В тот вечер она принесла ему раскраску, которую выбросили дети в Большом доме. Они успели раскрасить только половину, так что Матт с толком провел за книжкой полчаса перед ужином, пустив в ход огрызки карандашей, которыми Селия снабдила его несколькими днями раньше. Из кухни доносился аппетитный аромат жаренного с луком сыра, и Матт понял, что она готовит ацтланскую [3] еду. Это было необыкновенным лакомством. Обычно, возвращаясь домой, Селия так уставала, что только разогревала остатки.
3
Ацтлан — легендарная страна в мифологии латиноамериканских индейцев, из которой явился к людям верховный бог ацтеков Кецалькоатль.

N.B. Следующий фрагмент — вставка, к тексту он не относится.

(** Importing a file a second time succeeds, answers the same counts, dates
    and errors, and leaves every tip and every shift as the first import left
    it, whatever the automatic calculations of the two imports did. *)
Theorem importCsv_idempotent venueId csvText actor actor' w w1 s1 :
  run (importCsv venueId csvText actor) w = (w1, Ok s1) ->
  exists w2 l, run (importCsv venueId csvText actor') w1
               = (w2, Ok (mkSummary (cs_tipsUpserted s1) (cs_shiftsUpserted s1) (cs_mappedShifts s1)
                            (cs_unmappedShifts s1) (cs_businessDates s1) l (cs_errors s1))) /\
    w_tips w2 = w_tips w1 /\ w_shifts w2 = w_shifts w1.
Proof.
  rewrite run_importCsv. destruct (List.find _ (w_venues w)) as [venue|] eqn:Ev; [|done].
  destruct (normalizeCsv _ _) as [n|e] eqn:En; [|done].
  destruct (run (fold_prog (nr_tips n) _ _) w) as [wa [k|e]] eqn:Et; [|done].
  destruct (run (fold_prog (nr_shifts n) _ _) wa) as [wb [[[u m] x]|e]] eqn:Es; [|done].
  destruct (run (fold_prog (business_dates n) _ _) wb) as [wc [l|e]] eqn:Ec; [|done]. intros [= <- <-].
  pose proof (guar_run _ _ w (import_tips_frame venueId (nr_tips n) 0)) as Ft. rewrite Et in Ft.
  pose proof (guar_run _ _ wa (import_shifts_frame venueId (confirmed venueId w) (nr_shifts n) (0, 0, 0)%nat)) as Fs.
  rewrite Es in Fs.
  pose proof (guar_run _ _ wb (auto_frame venueId actor (business_dates n) [])) as Fc. rewrite Ec in Fc.
  unfold same_evidence, same_on in *. cbn [fst] in *. simplify_eq.
  destruct (import_tips_again _ _ _ _ _ _ wc Et) as (wa' & Et' & Ht); [congruence|].
  pose proof (guar_run _ _ wc (import_tips_frame venueId (nr_tips n) 0)) as Ft'. rewrite Et' in Ft'.
  unfold same_on in Ft'. cbn [fst] in Ft'. simplify_eq.
  destruct (import_shifts_again _ _ _ _ _ _ _ wa' Es) as (wb' & Es' & Hs); [congruence|].
  pose proof (guar_run _ _ wa' (import_shifts_frame venueId (confirmed venueId w) (nr_shifts n) (0, 0, 0)%nat)) as Fs'.
  rewrite Es' in Fs'. unfold same_on in Fs'. cbn [fst] in Fs'. simplify_eq.
  destruct (auto_calculate_total venueId actor' (business_dates n) [] wb') as (wd & l' & Ed).
  pose proof (guar_run _ _ wb' (auto_frame venueId actor' (business_dates n) [])) as Fd. rewrite Ed in Fd.
  unfold same_evidence, same_on in Fd. cbn [fst] in Fd. simplify_eq.
  exists wd, l'. rewrite run_importCsv.
  assert (w_venues wc = w_venues w) as -> by congruence. rewrite Ev, En, Et'.
  assert (confirmed venueId wc = confirmed venueId w) as -> by (unfold confirmed; congruence).
  rewrite Es', Ed. split; [done|]. split; congruence.
Qed.

(** *** The range of the columns *)

(** Every tip is positive and fits its 32-bit column, and so do the minutes. *)
Definition evidence_in_range (w : World) : Prop :=
  Forall (fun t => 0 < tip_grossAmountUsdCents t < 2 ^ 31) (w_tips w) /\
  Forall (fun s => - 2 ^ 31 <= shift_workedMinutes s < 2 ^ 31) (w_shifts w).

Definition positive_tip (tip : NormalizedTipEvidence) : Prop :=
  num_ltb (num_of_Z 0) (nt_grossAmountUsdCents tip) = true.

Lemma normalizeCsv_positive csvText tz n :
  normalizeCsv csvText tz = Ok n -> Forall positive_tip (nr_tips n).
Proof.
  unfold normalizeCsv. destruct (csv_lines csvText) as [|header [|l0 lines]]; try by intros [= <-].
  destruct (add_lines_spec tz (splitCsvLine header) (l0 :: lines) (mkNormalized [] [] []) 1) as (n' & -> & _ & HT & _).
  intros [= <-]. rewrite HT. cbn [nr_tips app]. apply Forall_concat, Forall_map, Forall_forall. intros row _.
  unfold row_tips. destruct (Money.parseUsdToCents _) as [c|]; [|done].
  destruct (num_ltb (num_of_Z 0) c) eqn:E; [|done]. by repeat constructor.
Qed.

Lemma gross_cents_range tip :
  positive_tip tip -> int_column (nt_grossAmountUsdCents tip) <> None -> 0 < gross_cents tip < 2 ^ 31.
Proof.
  unfold positive_tip, gross_cents, int_column. intros Hp Hc.
  destruct (num_isInteger _) eqn:Ei; [|done]. destruct (num_floor _) as [z|] eqn:Ef; [|done].
  destruct (int4 z) eqn:Ez; [|done]. cbn [nullish]. pose proof (num_floor_positive _ _ Ei Ef Hp).
  apply andb_true_iff in Ez as [_ Hz]. lia.
Qed.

Матт раскрасил в зеленый цвет целую лужайку. Карандаш почти кончился, и держать его приходилось за самый кончик. От зеленого цвета на душе становилось радостно. Вот бы увидеть такую лужайку на месте слепяще-белого поля! Он не сомневался, что трава должна быть мягкая, как постель, и пахнуть дождем.
— Очень красиво, чико,— похвалила Селия, заглядывая ему через плечо.
Крошечный зеленый огрызок выпал у Матта из пальцев.
— Ке ластима! Надо будет принести тебе из Большого дома еще. Там дети такие богатые, не заметят, даже если целая коробка пропадет.— Селия вздохнула.— Но я возьму только несколько штучек. Мышке лучше не оставлять следов на куске масла...
На ужин они поели кесадилью и энчиладу [4] . Пища тяжелым комом легла Матту на желудок.
— Мама,— попросил он,— расскажи мне о детях из Большого дома.
— Не называй меня мамой! — взорвалась Селия.
— Прости.
Запретное слово само слетело с его губ. Селия не раз говорила, что она ему не настоящая мать. Но у всех детей по телевизору были мамы, и Матт привык (по крайней мере, про себя!) считать Селию своей матерью.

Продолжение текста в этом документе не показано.